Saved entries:
◇ ◇ ◇ ◇

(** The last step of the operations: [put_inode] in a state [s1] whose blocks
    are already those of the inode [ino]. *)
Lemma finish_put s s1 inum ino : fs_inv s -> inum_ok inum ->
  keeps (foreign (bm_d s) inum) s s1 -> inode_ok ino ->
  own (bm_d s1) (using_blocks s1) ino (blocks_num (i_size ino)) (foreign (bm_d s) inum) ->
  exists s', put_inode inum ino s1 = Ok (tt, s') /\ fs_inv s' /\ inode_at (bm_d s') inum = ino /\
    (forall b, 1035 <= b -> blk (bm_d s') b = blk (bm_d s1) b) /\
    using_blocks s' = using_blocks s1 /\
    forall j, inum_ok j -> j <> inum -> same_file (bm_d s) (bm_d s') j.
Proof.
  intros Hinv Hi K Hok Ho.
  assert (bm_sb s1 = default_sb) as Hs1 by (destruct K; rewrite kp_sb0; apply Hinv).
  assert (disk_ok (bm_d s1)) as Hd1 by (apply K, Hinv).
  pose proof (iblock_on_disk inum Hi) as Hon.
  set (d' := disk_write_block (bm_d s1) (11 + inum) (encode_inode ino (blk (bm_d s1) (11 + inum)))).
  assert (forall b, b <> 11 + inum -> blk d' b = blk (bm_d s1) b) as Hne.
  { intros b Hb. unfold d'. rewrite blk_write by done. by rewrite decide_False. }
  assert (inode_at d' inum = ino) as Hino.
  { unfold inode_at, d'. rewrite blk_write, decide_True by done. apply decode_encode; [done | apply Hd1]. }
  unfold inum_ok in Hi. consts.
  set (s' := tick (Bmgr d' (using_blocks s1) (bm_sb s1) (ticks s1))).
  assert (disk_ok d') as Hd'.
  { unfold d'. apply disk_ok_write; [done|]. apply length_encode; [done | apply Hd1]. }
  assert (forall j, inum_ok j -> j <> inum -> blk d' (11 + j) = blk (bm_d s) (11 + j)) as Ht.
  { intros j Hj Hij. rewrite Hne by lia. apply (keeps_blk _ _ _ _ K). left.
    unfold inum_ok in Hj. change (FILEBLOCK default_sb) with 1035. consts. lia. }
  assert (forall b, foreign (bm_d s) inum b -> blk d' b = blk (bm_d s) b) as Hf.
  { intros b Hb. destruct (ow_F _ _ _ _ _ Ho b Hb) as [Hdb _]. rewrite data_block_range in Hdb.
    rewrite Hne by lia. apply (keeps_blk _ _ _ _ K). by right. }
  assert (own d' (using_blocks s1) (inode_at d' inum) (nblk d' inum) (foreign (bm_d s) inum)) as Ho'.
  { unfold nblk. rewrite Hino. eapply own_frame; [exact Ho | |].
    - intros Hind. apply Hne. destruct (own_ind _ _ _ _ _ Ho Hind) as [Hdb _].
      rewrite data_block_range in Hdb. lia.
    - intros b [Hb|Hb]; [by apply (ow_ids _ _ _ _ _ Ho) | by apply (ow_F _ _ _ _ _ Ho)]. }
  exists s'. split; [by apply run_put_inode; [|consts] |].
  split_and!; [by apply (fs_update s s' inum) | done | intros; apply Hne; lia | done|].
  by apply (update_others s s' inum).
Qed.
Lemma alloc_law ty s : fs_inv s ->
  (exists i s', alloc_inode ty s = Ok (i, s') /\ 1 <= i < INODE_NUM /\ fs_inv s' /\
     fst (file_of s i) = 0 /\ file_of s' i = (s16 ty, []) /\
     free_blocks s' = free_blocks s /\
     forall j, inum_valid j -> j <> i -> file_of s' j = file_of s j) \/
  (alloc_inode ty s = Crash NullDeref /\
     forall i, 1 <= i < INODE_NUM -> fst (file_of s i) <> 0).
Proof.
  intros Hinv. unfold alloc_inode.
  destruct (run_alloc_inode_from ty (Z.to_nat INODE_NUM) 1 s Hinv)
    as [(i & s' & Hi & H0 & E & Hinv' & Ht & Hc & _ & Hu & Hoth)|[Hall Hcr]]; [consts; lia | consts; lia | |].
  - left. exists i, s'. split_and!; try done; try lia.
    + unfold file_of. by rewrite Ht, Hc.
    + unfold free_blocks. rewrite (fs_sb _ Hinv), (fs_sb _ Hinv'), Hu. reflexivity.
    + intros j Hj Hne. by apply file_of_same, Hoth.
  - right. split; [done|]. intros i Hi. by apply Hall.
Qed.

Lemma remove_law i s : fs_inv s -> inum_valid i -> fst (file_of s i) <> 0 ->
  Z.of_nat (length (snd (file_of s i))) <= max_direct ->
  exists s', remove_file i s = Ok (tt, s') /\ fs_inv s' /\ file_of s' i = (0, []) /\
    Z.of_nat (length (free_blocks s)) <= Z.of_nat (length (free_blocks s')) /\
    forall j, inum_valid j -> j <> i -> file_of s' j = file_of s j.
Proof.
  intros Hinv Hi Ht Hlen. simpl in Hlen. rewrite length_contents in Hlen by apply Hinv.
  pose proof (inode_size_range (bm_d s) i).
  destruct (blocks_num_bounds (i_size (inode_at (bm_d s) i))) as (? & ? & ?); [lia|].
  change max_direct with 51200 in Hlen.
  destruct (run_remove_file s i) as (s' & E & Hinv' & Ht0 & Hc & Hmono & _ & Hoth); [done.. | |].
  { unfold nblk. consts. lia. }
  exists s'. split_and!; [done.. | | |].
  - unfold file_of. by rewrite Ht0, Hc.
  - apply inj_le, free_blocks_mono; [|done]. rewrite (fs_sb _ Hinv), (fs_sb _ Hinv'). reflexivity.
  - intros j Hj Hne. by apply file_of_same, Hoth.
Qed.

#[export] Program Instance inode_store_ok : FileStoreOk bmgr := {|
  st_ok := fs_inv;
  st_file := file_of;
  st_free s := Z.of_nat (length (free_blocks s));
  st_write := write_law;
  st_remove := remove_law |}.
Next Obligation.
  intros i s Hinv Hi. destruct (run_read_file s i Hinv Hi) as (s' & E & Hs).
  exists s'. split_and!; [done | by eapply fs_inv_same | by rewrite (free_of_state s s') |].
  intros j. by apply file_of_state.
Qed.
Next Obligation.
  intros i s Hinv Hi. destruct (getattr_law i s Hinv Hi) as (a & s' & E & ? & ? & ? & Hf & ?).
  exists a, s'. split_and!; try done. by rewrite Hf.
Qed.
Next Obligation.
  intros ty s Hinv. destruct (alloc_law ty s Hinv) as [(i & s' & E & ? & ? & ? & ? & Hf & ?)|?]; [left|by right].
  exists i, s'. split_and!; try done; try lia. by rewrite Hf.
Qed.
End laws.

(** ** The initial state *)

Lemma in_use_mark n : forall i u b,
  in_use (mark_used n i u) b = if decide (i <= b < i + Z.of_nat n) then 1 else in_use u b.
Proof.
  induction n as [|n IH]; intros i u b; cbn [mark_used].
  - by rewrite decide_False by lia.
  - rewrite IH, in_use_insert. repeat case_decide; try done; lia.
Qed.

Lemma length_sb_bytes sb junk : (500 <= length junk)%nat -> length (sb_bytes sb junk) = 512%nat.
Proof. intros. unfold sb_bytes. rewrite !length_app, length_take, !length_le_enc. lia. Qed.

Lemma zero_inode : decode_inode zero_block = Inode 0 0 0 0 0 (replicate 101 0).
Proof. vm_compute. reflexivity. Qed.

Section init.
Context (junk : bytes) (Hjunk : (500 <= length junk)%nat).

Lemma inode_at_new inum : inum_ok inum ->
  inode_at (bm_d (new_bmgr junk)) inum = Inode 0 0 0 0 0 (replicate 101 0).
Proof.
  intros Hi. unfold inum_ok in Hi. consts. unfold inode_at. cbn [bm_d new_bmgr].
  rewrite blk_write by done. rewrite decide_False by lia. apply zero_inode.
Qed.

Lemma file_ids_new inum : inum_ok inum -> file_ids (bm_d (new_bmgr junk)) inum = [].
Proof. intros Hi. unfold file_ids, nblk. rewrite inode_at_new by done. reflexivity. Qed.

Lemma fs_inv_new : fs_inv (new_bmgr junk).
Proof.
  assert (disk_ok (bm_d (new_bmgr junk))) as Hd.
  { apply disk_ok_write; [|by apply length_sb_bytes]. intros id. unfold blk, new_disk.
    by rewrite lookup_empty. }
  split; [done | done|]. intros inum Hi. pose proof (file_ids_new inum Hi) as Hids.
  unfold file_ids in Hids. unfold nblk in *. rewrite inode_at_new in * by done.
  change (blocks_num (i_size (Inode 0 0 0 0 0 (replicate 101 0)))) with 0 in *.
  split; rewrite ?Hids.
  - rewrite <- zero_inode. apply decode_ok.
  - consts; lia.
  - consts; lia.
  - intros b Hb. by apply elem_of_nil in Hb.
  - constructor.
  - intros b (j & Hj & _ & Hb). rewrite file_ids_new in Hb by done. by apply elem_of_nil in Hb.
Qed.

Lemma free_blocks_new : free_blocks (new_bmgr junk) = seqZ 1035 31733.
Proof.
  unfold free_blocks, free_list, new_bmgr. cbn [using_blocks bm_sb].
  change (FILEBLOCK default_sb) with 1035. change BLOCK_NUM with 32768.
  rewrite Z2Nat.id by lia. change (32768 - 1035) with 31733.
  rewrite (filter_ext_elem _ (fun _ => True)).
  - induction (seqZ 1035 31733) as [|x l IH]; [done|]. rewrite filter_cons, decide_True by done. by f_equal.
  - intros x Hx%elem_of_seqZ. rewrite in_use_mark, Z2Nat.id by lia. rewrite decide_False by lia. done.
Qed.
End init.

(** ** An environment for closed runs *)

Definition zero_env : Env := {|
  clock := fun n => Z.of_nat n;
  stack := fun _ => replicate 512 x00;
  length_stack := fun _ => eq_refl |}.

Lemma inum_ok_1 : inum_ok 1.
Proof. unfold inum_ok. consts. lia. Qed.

◇ ◇ ◇ ◇

One stretch of the lines above is wanted, from the line that contains "using_blocks s' = using_blocks s1 /\" through the line that contains "assert (inode_at d' inum = ino) as Hino.". Output it exactly.

> **Result**
    using_blocks s' = using_blocks s1 /\
    forall j, inum_ok j -> j <> inum -> same_file (bm_d s) (bm_d s') j.
Proof.
  intros Hinv Hi K Hok Ho.
  assert (bm_sb s1 = default_sb) as Hs1 by (destruct K; rewrite kp_sb0; apply Hinv).
  assert (disk_ok (bm_d s1)) as Hd1 by (apply K, Hinv).
  pose proof (iblock_on_disk inum Hi) as Hon.
  set (d' := disk_write_block (bm_d s1) (11 + inum) (encode_inode ino (blk (bm_d s1) (11 + inum)))).
  assert (forall b, b <> 11 + inum -> blk d' b = blk (bm_d s1) b) as Hne.
  { intros b Hb. unfold d'. rewrite blk_write by done. by rewrite decide_False. }
  assert (inode_at d' inum = ino) as Hino.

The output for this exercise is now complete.